Наступила странная пауза, педиатр стучал Костю по спине, тот кашлял и наконец махнул рукой, дескать, не надо, дальше сам справлюсь. И педиатр продолжил:

– Да, Валя. Работал с ней, присматривался, решил, что девочка мне эта очень подходит, потом – что я её полюбил. Уговорил себя, уломал. Стал оказывать знаки внимания. В театр приглашать. В кино, в кафе, на институтских мероприятиях – с ней под ручку… И все поняли, что я к ней неравнодушен, обрадовались, что, похоже, Абрамович, я то есть, угомонился, и она, конечно, поняла… Но я всё, знаете, как-то не решался сделать это ответственное предложение. И не было такого, извините, желания в постель её поскорее затащить. Странно это, вроде всё при ней, а такого неодолимого желания, которое мне очень хорошо тогда уже было знакомо, не рождалось. Тянул, откладывал, ждал какого-то удобного случая для предложения руки, сердца и всего прочего. Но чего-то всё не делал, отлынивал – у меня к тому же одно предыдущее увлечение ещё не завершилось… Ах, девчонка была отличная, Рената, татарка, с ума сойти какая, не мог я её в одночасье бросить. Ну и жениться на ней – тоже, родители у неё очень хорошие, но строгие были – всё-таки хоть и партийные, но в душе мусульмане. Я им в качестве мужа, с одной стороны, категорически не нравился, мне они – тоже, но, с другой стороны, из дружбы народов и любви к дочери они меня терпели в качестве «жениха»… Это были особенные татары, их вообще много таких, то есть если бы я вам дал бы их фото и спросил бы, кто это, татары или датчане, – вы бы сказали, что, конечно, датчане, они светлоглазые блондины, ничего тюркского. И татары. Что говорит о том, что не только поскреби всякого русского, обнаружишь татарина, но и наоборот. Ладно, а то я сейчас про Ренату эту поэму сложу… Не буду, не надо, это была половая привязка, как тогда говорили. Она гинеколог, на два курса моложе меня, в роддоме мы с ней познакомились, она вела одну роженицу, а я потом младенцем её занимался, в роддоме мы в первый раз и, так сказать, да… Я, знаете ли, от юношеских своих принципов, которые мама в меня вдолбила, уже тогда дальше некуда отошёл и, извините, нагло пользовался успехом своим и положением, быстро находил со всеми общий язык, просто стыдно вспоминать… Но всё по-честному, никому ничего не обещал; ох, бедные русские женщины, и нерусские тоже, простите меня, грешного…
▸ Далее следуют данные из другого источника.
(* ===== verification/RevFetch.v ===== *)
(** * Online revocation checking (pkix-revocation-http/src: lib.rs, extract.rs,
    ocsp_request.rs, crl.rs, ocsp.rs)

    The URLs a certificate advertises, the request for an OCSP response, and the
    two checkers that fetch their source from the first URL that yields one.  A
    check returns the requests it sent beside its result.  The rendering of the
    errors of pkix-revocation/src/lib.rs is here, since a failed check reports it. *)
From stdpp Require Import pretty.
From S2P Require Import Prelude X509 PathTypes Verifier CertChecks Revocation SignerDiscovery Crl Ocsp Chain.

(** ** Rendering of the errors of a check *)
Definition out_of_scope_display (r : OutOfScopeReason) : string :=
  match r with
  | CrlOnlyAttributeCerts =>
      "CRL onlyContainsAttributeCerts=TRUE; subject is a public-key certificate"
  | CrlOnlyUserCerts => "CRL onlyContainsUserCerts=TRUE; subject is a CA certificate"
  | CrlOnlyCaCerts => "CRL onlyContainsCACerts=TRUE; subject is an end-entity certificate"
  | CrlIdpDistributionPointMismatch =>
      "CRL IssuingDistributionPoint distributionPoint does not match the certificate's CRLDistributionPoints"
  end.

Definition crl_reason_name (r : CrlReason) : string :=
  match r with
  | Unspecified => "unspecified"
  | KeyCompromise => "keyCompromise"
  | CaCompromise => "cACompromise"
  | AffiliationChanged => "affiliationChanged"
  | Superseded => "superseded"
  | CessationOfOperation => "cessationOfOperation"
  | CertificateHold => "certificateHold"
  | RemoveFromCRL => "removeFromCRL"
  | PrivilegeWithdrawn => "privilegeWithdrawn"
  | AaCompromise => "aACompromise"
  end.

(** The [Display] of the type [SerialNumber] of [x509-cert]. *)
Class SerialDisplay := serial_display : SerialNumber → string.

(** [impl Display for Error] *)
Definition rev_error_display `{SerialDisplay} (e : RevocationError) : string :=
  match e with
  | Revoked serial (Some code) =>
      "certificate " +:+ serial_display serial +:+ " is revoked (reason " +:+ crl_reason_name code +:+ ")"
  | Revoked serial None => "certificate " +:+ serial_display serial +:+ " is revoked"
  | CrlExpired => "CRL validity window check failed"
  | CrlIssuerMismatch => "CRL issuer does not match certificate issuer"
  | CrlSignatureInvalid => "CRL signature is invalid"
  | CrlParseError e => "CRL parse error: " +:+ message e
  | OcspSignatureInvalid => "OCSP response signature is invalid"
  | OcspResponderIdMismatch => "OCSP ResponderId does not match the expected issuer identity"
  | OcspCertIdMismatch => "OCSP CertID issuer hashes do not match the expected issuer"
  | OcspIssuerCertMismatch =>
      "issuer certificate subject DN does not match the certificate's issuer DN"
  | OcspStatusUnknown => "OCSP responder returned unknown status"
  | OcspExpired => "OCSP response is stale or has no nextUpdate"
  | OcspParseError e => "OCSP response parse error: " +:+ message e
  | OcspMalformed => "OCSP response is structurally invalid (malformed per RFC 6960)"
  | OcspResponderEkuMissing =>
      "delegated OCSP responder cert lacks id-kp-OCSPSigning Extended Key Usage"
  | OcspResponderEkuMalformed =>
      "delegated OCSP responder cert ExtendedKeyUsage extension is malformed"
  | OcspResponderCertNotIssuedByCa =>
      "delegated OCSP responder cert was not issued by the certificate's CA"
  | OcspResponderCertExpired =>
      "delegated OCSP responder cert validity does not include the response's producedAt"
  | OcspResponderCertSigInvalid => "CA signature on delegated OCSP responder cert is invalid"
  | IndirectCrlIssuerMissing =>
      "CRL declares indirectCRL=TRUE but no cRLIssuer certificate was provided"
  | IndirectCrlIssuerUnexpected =>
      "cRLIssuer certificate was provided but the CRL is not indirect"
  | CrlSignMissing => "CRL issuer KeyUsage does not include cRLSign (RFC 5280 §6.3.3(f))"
  | CrlSignerNotFound =>
      "no certificate in the supplied bundle signed the CRL (path-level discovery)"
  | CrlSignerNotTrusted =>
      "discovered CRL signer does not chain back to a self-signed anchor in the supplied bundle"
  | DeltaCrlBaseMismatch => "delta CRL BaseCRLNumber does not match the base CRL's CRLNumber"
  | CrlNumberMismatch => "CRL number is lower than expected"
  | MalformedCertificate =>
      "certificate BasicConstraints extension is present but cannot be decoded"
  | OutOfScope reason => "revocation source out of scope: " +:+ out_of_scope_display reason
  | RevocationFetchFailed description => "revocation data fetch failed: " +:+ description
  end.

(** ** The URLs of a certificate *)
Definition OID_AD_OCSP : ObjectIdentifier := [1; 3; 6; 1; 5; 5; 7; 48; 1]%N.

(** [ExtractError::Der] is the only error of the extraction. *)
Inductive ExtractError := ExtractDer (e : der_error).
Definition extract_error_display (e : ExtractError) : string :=
  match e with ExtractDer e => "extension DER decode error: " +:+ e end.

Abbreviation Url := bytes.
Record AiaUrls := { aia_ocsp : list Url; aia_ca_issuers : list Url }.
Definition aia_urls_default : AiaUrls := {| aia_ocsp := []; aia_ca_issuers := [] |}.
Definition aia_urls_is_empty (a : AiaUrls) : bool :=
  bool_decide (aia_ocsp a = []) && bool_decide (aia_ca_issuers a = []).

(** [starts_with_ci], on the zip of the two strings. *)
Definition starts_with_ci (s prefix : bytes) : bool :=
  bool_decide (length prefix ≤ length s) &&
  forallb (λ p, bool_decide (to_ascii_lowercase p.1 = to_ascii_lowercase p.2)) (zip s prefix).
Definition is_http_uri (s : Url) : bool :=
  starts_with_ci s (str "http://") || starts_with_ci s (str "https://").

Definition push_if_http_uri (out : list Url) (gn : GeneralName) : list Url :=
  match gn with
  | UniformResourceIdentifier uri => if is_http_uri uri then out ++ [uri] else out
  | _ => out
  end.

Section extract.
Context `{CrlAsn1} `{ChainAsn1}.

Definition extract_cdp_http_urls (cert : Certificate) : result ExtractError (list Url) :=
  match find_extension_value cert OID_CRL_DISTRIBUTION_POINTS with
  | None => Ok []
  | Some extn_value =>
      cdps ← lift_der ExtractDer (from_der (T:=CrlDistributionPoints) extn_value);
      Ok (foldl (λ urls dp,
            match dp_distribution_point dp with
            | None => urls
            | Some (FullName general_names) => foldl push_if_http_uri urls general_names
            | Some (NameRelativeToCRLIssuer _) => urls
            end) [] (cdp_points cdps))
  end.

Definition push_access (out : AiaUrls) (ad : AccessDescription) : AiaUrls :=
  if decide (access_method ad = OID_AD_OCSP)
  then {| aia_ocsp := push_if_http_uri (aia_ocsp out) (access_location ad);
          aia_ca_issuers := aia_ca_issuers out |}
  else if decide (access_method ad = OID_AD_CA_ISSUERS)
  then {| aia_ocsp := aia_ocsp out;
          aia_ca_issuers := push_if_http_uri (aia_ca_issuers out) (access_location ad) |}
  else out.

Definition extract_aia_http_urls (cert : Certificate) : result ExtractError AiaUrls :=
  match find_extension_value cert OID_AUTHORITY_INFO_ACCESS with
  | None => Ok aia_urls_default
  | Some extn_value =>
      aia ← lift_der ExtractDer (from_der (T:=AuthorityInfoAccessSyntax) extn_value);
      Ok (foldl push_access aia_urls_default (aia_descriptions aia))
  end.
End extract.

(** ** Requests *)
Inductive OcspHashAlg := Sha1Alg | Sha256Alg.
Record OcspRequestBytes := { req_body : bytes; req_content_type : string }.

(** The errors of the builder of [x509-ocsp], and [BuildError]. *)
Inductive BuilderError := BuilderAsn1 (e : der_error) | BuilderPublicKey | BuilderSignature.
Inductive OcspBuildError := BuildAsn1 (e : der_error).
Definition build_error_display (e : OcspBuildError) : string :=
  match e with BuildAsn1 e => "OCSP request encoding error: " +:+ e end.

(** [Request::from_cert], the encoding of the request that the builder makes of
    it, the decoding of a request to the identifiers of its certificates, and
    the error [ErrorKind::Failed]. *)
Class OcspRequestLib := {
  OcspRequestItem : Set;
  request_from_cert : OcspHashAlg → Certificate → Certificate → BuilderError + OcspRequestItem;
  encode_request : OcspRequestItem → der_error + bytes;
  decode_request : bytes → der_error + list CertId;
  failed_error : der_error }.

Definition OCSP_REQUEST_CT : string := "application/ocsp-request".

Section requests.
Context `{OcspRequestLib}.

Definition map_builder_err (e : BuilderError) : OcspBuildError :=
  match e with
  | BuilderAsn1 d => BuildAsn1 d
  | BuilderPublicKey | BuilderSignature => BuildAsn1 failed_error
  end.

Definition build_ocsp_request (cert issuer : Certificate) (hash_alg : OcspHashAlg) :
    result OcspBuildError OcspRequestBytes :=
  request ← map_err map_builder_err
    (match request_from_cert hash_alg issuer cert with inl e => Err e | inr r => Ok r end);
  body ← lift_der BuildAsn1 (encode_request request);
  Ok {| req_body := body; req_content_type := OCSP_REQUEST_CT |}.
End requests.

Inductive FetchMethod := Get | Post (body : bytes) (content_type : string).
#[global] Instance FetchMethod_eq_dec : EqDecision FetchMethod.
Proof. solve_decision. Defined.
Record FetchRequest := { fr_url : Url; fr_method : FetchMethod }.
#[global] Instance FetchRequest_eq_dec : EqDecision FetchRequest.
Proof. solve_decision. Defined.
Definition fetch_get (url : Url) : FetchRequest := {| fr_url := url; fr_method := Get |}.
Definition fetch_post (url : Url) (body : bytes) (content_type : string) : FetchRequest :=
  {| fr_url := url; fr_method := Post body content_type |}.

Record FetchResponse := { resp_bytes : bytes; resp_content_type : option string }.
Inductive FetchError := Transport (e : string) | HttpStatus (code : N) | TooLarge.
Definition fetch_error_display (e : FetchError) : string :=
  match e with
  | Transport e => "transport error: " +:+ e
  | HttpStatus code => "HTTP " +:+ pretty code
  | TooLarge => "response too large"
  end.

(** [trait RevocationFetcher]: what the transport answers to a request. *)
Class RevocationFetcher (F : Type) := fetch : F → FetchRequest → FetchError + FetchResponse.
#[global] Hint Mode RevocationFetcher ! : typeclass_instances.

(** ** The checkers *)

(** The bytes of a URL as a string. *)
Definition display_url (u : Url) : string :=
  String.string_of_list_ascii (Ascii.ascii_of_N <$> u).
(** [failures.join("; ")] *)
Definition join_failures (l : list string) : string := String.concat "; " l.

Definition all_urls_failed (urls : list Url) (failures : list string) : RevocationError :=
  RevocationFetchFailed ("all " +:+ pretty (length urls) +:+ " URL(s) failed: " +:+ join_failures failures).

Record HttpCrlFetcher (F V : Type) := { hc_fetcher : F; hc_verifier : V; hc_now_unix : N }.
Arguments hc_fetcher {F V}. Arguments hc_verifier {F V}. Arguments hc_now_unix {F V}.
Record HttpOcspFetcher (F V : Type) :=
  { ho_fetcher : F; ho_verifier : V; ho_now_unix : N; ho_hash_alg : OcspHashAlg }.
Arguments ho_fetcher {F V}. Arguments ho_verifier {F V}. Arguments ho_now_unix {F V}.
Arguments ho_hash_alg {F V}.
Definition http_ocsp_fetcher_new {F V} (f : F) (v : V) (now : N) : HttpOcspFetcher F V :=
  {| ho_fetcher := f; ho_verifier := v; ho_now_unix := now; ho_hash_alg := Sha256Alg |}.
Definition with_hash_alg {F V} (self : HttpOcspFetcher F V) (alg : OcspHashAlg) :
    HttpOcspFetcher F V :=
  {| ho_fetcher := ho_fetcher self; ho_verifier := ho_verifier self;
     ho_now_unix := ho_now_unix self; ho_hash_alg := alg |}.

Section checkers.
Context `{PathAsn1} `{KeyIdAsn1} `{CrlAsn1} `{OcspAsn1} `{Digests} `{ChainAsn1}.
Context `{OcspRequestLib} `{SerialDisplay}.
Context {F V : Type} `{RevocationFetcher F} `{SignatureVerifier V}.

(** [for url in &urls]: the requests sent, and the result. *)
Fixpoint http_crl_loop (self : HttpCrlFetcher F V) (cert issuer : Certificate) (all urls : list Url)
    (failures : list string) (sent : list FetchRequest) : list FetchRequest * RevResult unit :=
  match urls with
  | [] => (sent, Err (all_urls_failed all failures))
  | url :: urls =>
      let req := fetch_get url in
      let sent := sent ++ [req] in
      match fetch (hc_fetcher self) req with
      | inr resp =>
          match crl_checker_new (resp_bytes resp) (hc_now_unix self) (hc_verifier self) with
          | Ok checker => (sent, check_revocation checker cert issuer)
          | Err e => http_crl_loop self cert issuer all urls
              (failures ++ [display_url url +:+ ": CRL parse: " +:+ rev_error_display e]) sent
          | Panic => (sent, Panic)
          end
      | inl e => http_crl_loop self cert issuer all urls
          (failures ++ [display_url url +:+ ": " +:+ fetch_error_display e]) sent
      end
  end.

Definition http_crl_check (self : HttpCrlFetcher F V) (cert issuer : Certificate) :
    list FetchRequest * RevResult unit :=
  match extract_cdp_http_urls cert with
  | Err e => ([], Err (RevocationFetchFailed
      ("cRLDistributionPoints extension parse failed: " +:+ extract_error_display e)))
  | Panic => ([], Panic)
  | Ok urls =>
      if decide (urls = []) then ([], Ok tt)
      else http_crl_loop self cert issuer urls urls [] []
  end.

Fixpoint http_ocsp_loop (self : HttpOcspFetcher F V) (cert issuer : Certificate) (body : bytes)
    (all urls : list Url) (failures : list string) (sent : list FetchRequest) :
    list FetchRequest * RevResult unit :=
  match urls with
  | [] => (sent, Err (all_urls_failed all failures))
  | url :: urls =>
      let req := fetch_post url body OCSP_REQUEST_CT in
      let sent := sent ++ [req] in
      match fetch (ho_fetcher self) req with
      | inr resp =>
          match ocsp_checker_new (resp_bytes resp) (ho_now_unix self) (ho_verifier self) with
          | Ok checker => (sent, check_revocation checker cert issuer)
          | Err e => http_ocsp_loop self cert issuer body all urls
              (failures ++ [display_url url +:+ ": OCSP parse: " +:+ rev_error_display e]) sent
          | Panic => (sent, Panic)
          end
      | inl e => http_ocsp_loop self cert issuer body all urls
          (failures ++ [display_url url +:+ ": " +:+ fetch_error_display e]) sent
      end
  end.

Definition http_ocsp_check (self : HttpOcspFetcher F V) (cert issuer : Certificate) :
    list FetchRequest * RevResult unit :=
  match build_ocsp_request cert issuer (ho_hash_alg self) with
  | Err e => ([], Err (RevocationFetchFailed ("OCSP request build failed: " +:+ build_error_display e)))
  | Panic => ([], Panic)
  | Ok req_bytes =>
      match extract_aia_http_urls cert with
      | Err e => ([], Err (RevocationFetchFailed
          ("authorityInfoAccess extension parse failed: " +:+ extract_error_display e)))
      | Panic => ([], Panic)
      | Ok aia =>
          if decide (aia_ocsp aia = []) then ([], Ok tt)
          else http_ocsp_loop self cert issuer (req_body req_bytes) (aia_ocsp aia) (aia_ocsp aia) [] []
      end
  end.

(** [impl RevocationChecker], with the default for trust anchors. *)
#[global] Instance HttpCrlFetcher_impl : RevocationChecker (HttpCrlFetcher F V) := {|
  check_revocation self cert issuer := (http_crl_check self cert issuer).2;
  check_revocation_against_anchor _ := default_check_revocation_against_anchor |}.
#[global] Instance HttpOcspFetcher_impl : RevocationChecker (HttpOcspFetcher F V) := {|
  check_revocation self cert issuer := (http_ocsp_check self cert issuer).2;
  check_revocation_against_anchor _ := default_check_revocation_against_anchor |}.
End checkers.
Педиатр вдруг встал на колени и перекрестился, глядя на храм, возвышавшийся над гольф-клубом, поднялся, отряхнулся и вернулся в рассказ как ни в чём не бывало.

– И тут нас на пару с Валей и с явным намёком посылают в Болгарию. Заботилось, повторяю, начальство о ценных кадрах. Знаете, как Суворов своих отвоевавших чудо-богатырей женил. Ставил их в строй, напротив – своих крепостных девок на выданье, и на глаз – глазомер, быстрота и натиск, великое дело – определял, кому с кем жить. Стерпится – слюбится… И не ошибался. Правда, конечно, никто не проверял. И в не совсем ещё далёкую пору как в сёлах народ женили? Что родители, зла, что ли, своим детям желали? Нет, смотрели, выбирали, думали, как достойную партию им устроить, чтобы внуки здоровые были, и было бы их много, – они решали, не дети. А в тех редких случаях, когда отпрыски бунтовали, не соглашались, так как у них, видите ли, великая любовь на стороне, про эти исключения из правил сразу романы писать начинали, чем постепенно испортили, надо сказать, в смысле нравственности наше народонаселение, это я вам как пламенный реакционер говорю… Но тогда решал я, а точнее, всё никак не мог решить, думал, в Болгарии всё сделаю, но не сделал, а наделал таких делов…

Я влюбился там, дорогой мой друг Константин Викторович, и совсем не в Валю… Влюбился, как говорится, с первого взгляда, в первый и в последний раз в своей жизни, хотите верьте, хотите нет.

– Я верю вам, Борис Аркадьевич, – искренно признался Костя.

– Была пара там, актёрская: он и она, жених и невеста, артисты, она с третьего курса ГИТИСа, он уже окончил и в театре работал, да ещё в кино снимался… Он сейчас уже умер, без гроша их оставил, водка и азартные игры погубили. А был кинозвездой, все деньги проигрывал, и свои, кровно заработанные, и её – тоже, а она, она… жива-здорова, – доктор расплакался было по привычке, но на этот раз быстро справился с собой, – хотя тоже ничего, на первый взгляд, особенного в ней не было, и на второй взгляд, и на третий, но тянуло смотреть на неё, ничего не мог с собой поделать… Но я же – с Валей. Я себя уговаривал, что Валя – это само собой, она всегда со мной, была и будет, верная, преданная, которая терпеливо ждёт своего часа и дождётся, будьте уверены, а это что-то другое, не совсем понятное…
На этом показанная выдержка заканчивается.